CHAPTER 39 Personality and Personality Disorders
OVERVIEW
The last 25 years have witnessed a remarkable increase in research on, and clinical interest in, personality disorders. Personality disorders are common conditions that affect between 10% and 15% of the general population.1 Furthermore, between 25% and 50% of individuals who seek outpatient mental health care have either a primary or co-morbid personality disorder. The percentage of psychiatric inpatients with a personality disorder is estimated to be approximately 80%. Personality disorders as a group are among the most frequent disorders treated by psychiatrists.2
PERSONALITY THEORY
Gordon Allport,3 the father of personality psychology, defined personality as “the dynamic organization within the individual of those psychophysical systems that determine his characteristic behavior and thought.” Understanding what personality is focuses on building comprehensive definitions such as the following: personality is a stable, organized system composed of perceptual, cognitive, affective, and behavioral subsystems that are hierarchically arranged and that determine how human beings understand and react to others socially. While such a definition has academic merit, it lacks clinical utility. A more useful way of understanding personality is to operationally define it by its functions. One of the chief functions of personality is to guide and regulate our dyadic interpersonal relationships and our small group social interactions. Smooth interpersonal relationships and effective social interactions are crucial to successful life adaptation and to achievement. Evolutionary psychologists believe that personality evolved because improved social and interpersonal function allowed for more effective solutions to the primary problems of human existence (i.e., obtaining food, shelter, protection, and access to reproduction).4,5 The specific psychological “structures” (functions) and interpersonal skills that allowed our distant ancestors to solve these survival problems evolved into what we now recognize as personality. The evolution of personality, with its emphasis on social effectiveness, may represent one of the more successful survival strategies of our species.4 Clinically, the advantage of viewing the primary function of personality as the facilitation of effective social and interpersonal interactions is that it allows us to identify when personality becomes disordered: personality is disordered when it interferes with, or complicates, social and interpersonal function.

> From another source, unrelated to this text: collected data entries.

Definition element_signature (v : NodeValues) : list Z :=
  sha256 (str_bytes (nv_role v) ++ [0] ++ str_bytes (nv_name v)
    ++ match nv_value v with Some value => 0 :: str_bytes value | None => [] end
    ++ match nv_range_value v with
       | Some range => bits8 (rv_value range) ++ bits8 (rv_minimum range) ++ bits8 (rv_maximum range) ++ [if rv_read_only range then 1 else 0]
       | None => [] end
    ++ [Z.ldiff (nv_state v) NODE_FOCUSED]
    ++ match nv_bounds v with
       | Some b => bits8 (sr_x b) ++ bits8 (sr_y b) ++ bits8 (sr_width b) ++ bits8 (sr_height b)
       | None => [] end).

(** ** The snapshot *)

Definition element_of (key : string) (parent : option string) (v : NodeValues) : DriverElement :=
  {| el_key := key; el_parent_key := parent; el_role := nv_role v; el_name := nv_name v; el_value := nv_value v;
     el_range_value := nv_range_value v; el_screen_bounds := nv_bounds v; el_enabled := state_has (nv_state v) NODE_ENABLED;
     el_focused := state_has (nv_state v) NODE_FOCUSED; el_selected := nv_selected v; el_checked := nv_checked v;
     el_expanded := nv_expanded v; el_actions := normalized_actions (nv_role v) (nv_range_value v) |}.

Definition emits (mode : AccessibilityMode) (depth : Z) (v : NodeValues) : bool :=
  bool_decide (mode = AxFull) || negb (bool_decide (normalized_actions (nv_role v) (nv_range_value v) = []))
  || state_has (nv_state v) NODE_FOCUSABLE || negb (str_eqb (nv_name v) "") || (depth <=? 1).

Definition descends (mode : AccessibilityMode) (v : NodeValues) : bool :=
  negb (state_has (nv_state v) NODE_OFFSCREEN) || bool_decide (mode = AxFull).

Definition element_bytes (v : NodeValues) : Z := slen (nv_role v) + slen (nv_name v) + match nv_value v with Some value => slen value | None => 0 end.

Definition element_key (snapshot_key : string) (index : nat) : string := snapshot_key +:+ ":" +:+ pretty (N.of_nat index).

(** One turn of the loop after the deadline: [None] ends it. *)
Definition visit (mode : AccessibilityMode) (snapshot_key : string) (q : Queued) (k : Walk) : Walk * option (list Queued) :=
  let '(node, nearest_parent, depth) := q in
  let budget := snapshot_budget mode in
  if bu_max_nodes budget <=? wk_visited k then ({| k with wk_truncation := Some NodeLimit |}, None)
  else if bu_max_depth budget <? depth then ({| k with wk_truncation := Some (default DepthLimit (wk_truncation k)) |}, Some [])
  else
    let k := {| k with wk_visited := wk_visited k + 1 |} in
    match cached_values (un_cache node) with
    | Err _ => ({| k with wk_truncation := Some ProviderFailure |}, None)
    | Ok values =>
        let children parent := if descends mode values then (fun c => (c, parent, depth + 1)) <$> cached_children node else [] in
        if emits mode depth values then
          let key := element_key snapshot_key (length (wk_elements k)) in
          let bytes := Z.min USIZE_MAX (wk_bytes k + element_bytes values) in
          if bu_max_bytes budget <? bytes then ({| k with wk_bytes := bytes; wk_truncation := Some ByteLimit |}, None)
          else ({| k with wk_bytes := bytes; wk_elements := wk_elements k ++ [element_of key nearest_parent values];
                          wk_stored := <[key := {| so_element := un_element node; so_signature := element_signature values |}]> (wk_stored k) |},
                Some (children (Some key)))
        else (k, Some (children nearest_parent))
    end.

(** [Instant::now], with what happens until then. *)
Definition current_time : Act (W := WinWorld) Z := fun w => let w := WinInput.tick os 0 w in (w, Ok (ww_time w)).

Fixpoint walk (fuel : nat) (mode : AccessibilityMode) (snapshot_key : string) (deadline : Z) (queue : list Queued) (k : Walk) : Act (W := WinWorld) Walk :=
  match queue, fuel with
  | [], _ => iret k
  | _, O => iret k
  | q :: queue, S fuel =>
      let& t := current_time in
      if deadline <=? t then iret {| k with wk_truncation := Some Deadline |} else
      match visit mode snapshot_key q k with
      | (k, None) => iret k
      | (k, Some children) => walk fuel mode snapshot_key deadline (queue ++ children) k
      end
  end.

Definition walk_none : Walk := {| wk_elements := []; wk_stored := ∅; wk_visited := 0; wk_bytes := 0; wk_truncation := None |}.

Definition snapshot_of (k : Walk) : SemanticSnapshot :=
  let truncation := (fun reason => {| ot_reason := reason; ot_emitted_elements := Z.min U32_ALL (Z.of_nat (length (wk_elements k))) |}) <$> wk_truncation k in
  {| sn_elements := wk_elements k; sn_complete := match truncation with None => true | Some _ => false end; sn_truncation := truncation |}.

(** The latest 32 snapshots. *)
Definition push_snapshot (stored : gmap string StoredElement) (snapshots : list (gmap string StoredElement)) : list (gmap string StoredElement) :=
  let all := snapshots ++ [stored] in drop (length all - SNAPSHOT_CACHE_LIMIT) all.

Definition snapshot (raw_hwnd : Z) (mode : AccessibilityMode) : Act (W := DrvWorld) SemanticSnapshot :=
  let& root := on_win (ask os (fun n => se_root uia n raw_hwnd mode)) in
  match root with
  | Err e => ierr (provider_error e "UI Automation cache build failed")
  | Ok root => fun d =>
      let next := (ss_next_snapshot (dv_sem d) + 1) mod 2 ^ 64 in
      let snapshot_key := snapshot_key_of raw_hwnd next in
      (let& started := on_win current_time in
       let& k := on_win (walk (node_size root) mode snapshot_key (started + bu_time (snapshot_budget mode)) [(root, None, 0)] walk_none) in
       fun d => ({| d with dv_sem := {| ss_next_snapshot := next; ss_snapshots := push_snapshot (wk_stored k) (ss_snapshots (dv_sem d)) |} |},
                 Ok (snapshot_of k))) d
  end.

(** ** Actions *)

Section Guarded.
Context (guard : option (nat * option Z)).

Definition find_element (key : string) (snapshots : list (gmap string StoredElement)) : option StoredElement :=
  fold_left (fun found s => match s !! key with Some e => Some e | None => found end) snapshots None.

Definition sem_perform (element_key : string) (action : SemanticAction) : Act (W := DrvWorld) unit :=
  on_win (check_guard os guard) ;&
  fun d =>
  match find_element element_key (ss_snapshots (dv_sem d)) with
  | None => (d, Err (mutation_not_dispatched stale_element))
  | Some stored =>
      on_win (
        let& refreshed := ask os (fun n => se_refresh uia n (so_element stored)) in
        match refreshed with
        | Err e => ierr (preflight_error e "UI Automation element refresh failed")
        | Ok current =>
            let& values := raise (rmap_err mutation_not_dispatched (cached_values current)) in
            if negb (bool_decide (element_signature values = so_signature stored)) then ierr (mutation_not_dispatched stale_element) else
            let& supported := (match action with SemFocus => iret true | _ => ask os (fun n => se_pattern uia n (so_element stored) action) end) in
            if negb supported then ierr (mutation_not_dispatched stale_element) else
            win_begin_dispatch os guard ;&
            let& result := act os (se_call uia) (fun r => Patterned (so_element stored) action (match r with None => true | Some _ => false end)) in
            check_guard os guard ;&
            match result with None => iret tt | Some e => ierr (action_error e) end
        end) d
  end.

Definition inside (point : ScreenPoint) (b : ScreenRect) : bool :=
  f64_ge (sp_x point) (sr_x b) && f64_ge (sp_y point) (sr_y b)
  && f64_lt (sp_x point) (f64_add (sr_x b) (sr_width b)) && f64_lt (sp_y point) (f64_add (sr_y b) (sr_height b)).

(** [f64::total_cmp], by what it compares. *)
Definition total_key (x : f64) : Z := let b := to_bits x in if b <? 2 ^ 63 then b else 2 ^ 63 - 1 - b.
Definition element_area (e : DriverElement) : Z :=
  match el_screen_bounds e with
  | Some b => total_key (f64_mul (sr_width b) (sr_height b))
  | None => total_key (S754_finite false 9007199254740991 971)
  end.

(** The smallest enabled control at the point that can be invoked. *)
Definition smallest_at (point : ScreenPoint) (elements : list DriverElement) : option DriverElement :=
  fold_left (fun best e => match best with None => Some e | Some b => if element_area e <? element_area b then Some e else Some b end)
    (List.filter (fun e => el_enabled e && existsb (str_eqb "invoke") (el_actions e)
       && match el_screen_bounds e with Some b => inside point b | None => false end) elements) None.

Definition invoke_at_point (hwnd : Z) (point : ScreenPoint) : Act (W := DrvWorld) bool :=
  on_win (check_guard os guard) ;&
  let& snapshot := snapshot hwnd AxInteractive in
  match smallest_at point (sn_elements snapshot) with
  | None => iret false
  | Some target => sem_perform (el_key target) SemInvoke ;& iret true
  end.

End Guarded.
End Semantic.

(** The queue of the actor; the two mutations are refused as not dispatched. *)
Inductive SemanticCommand :=
| SemCmdSnapshot (hwnd : Z) (mode : AccessibilityMode)
| SemCmdInvoke (hwnd : Z) (point : ScreenPoint) (guard : option (nat * option Z))
| SemCmdPerform (element_key : string) (action : SemanticAction) (guard : option (nat * option Z)).

Definition semantic_stopped : DriverError := driver_error DPlatform "Windows semantic actor stopped".

Definition sem_submit (queue : option (list SemanticCommand)) (command : SemanticCommand) : Result (list SemanticCommand) DriverError :=
  let refused e := Err (match command with SemCmdSnapshot _ _ => e | _ => mutation_not_dispatched e end) in
  match queue with
  | None => refused semantic_stopped
  | Some pending =>
      if (length pending <? SEMANTIC_CAPACITY)%nat then Ok (pending ++ [command])
      else refused (de_with_retry (driver_error DBusy "Windows semantic actor is busy") "retry_with_backoff")
  end.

Guided by the work of Mayer,6 we can hypothesize that the following three psychological subsystems need to develop for personality to achieve its primary goal of guiding effective social and interpersonal function:
These components seem to be the irreducible minimum of personality subsystems required for maintenance and regulation of interpersonal function. Figure 39-1 provides a model of personality that uses these three components. The model highlights the fact that personality arises from a combination of complex reciprocal intrapersonal and interpersonal processes that occur simultaneously as we interact with others. Figure 39-1 also shows how these components are organized around, and influenced in an ongoing manner by, the maturation and ongoing function of basic cognitive capacities (such as memory, perception, and logical reasoning [association, analysis, and synthesis]).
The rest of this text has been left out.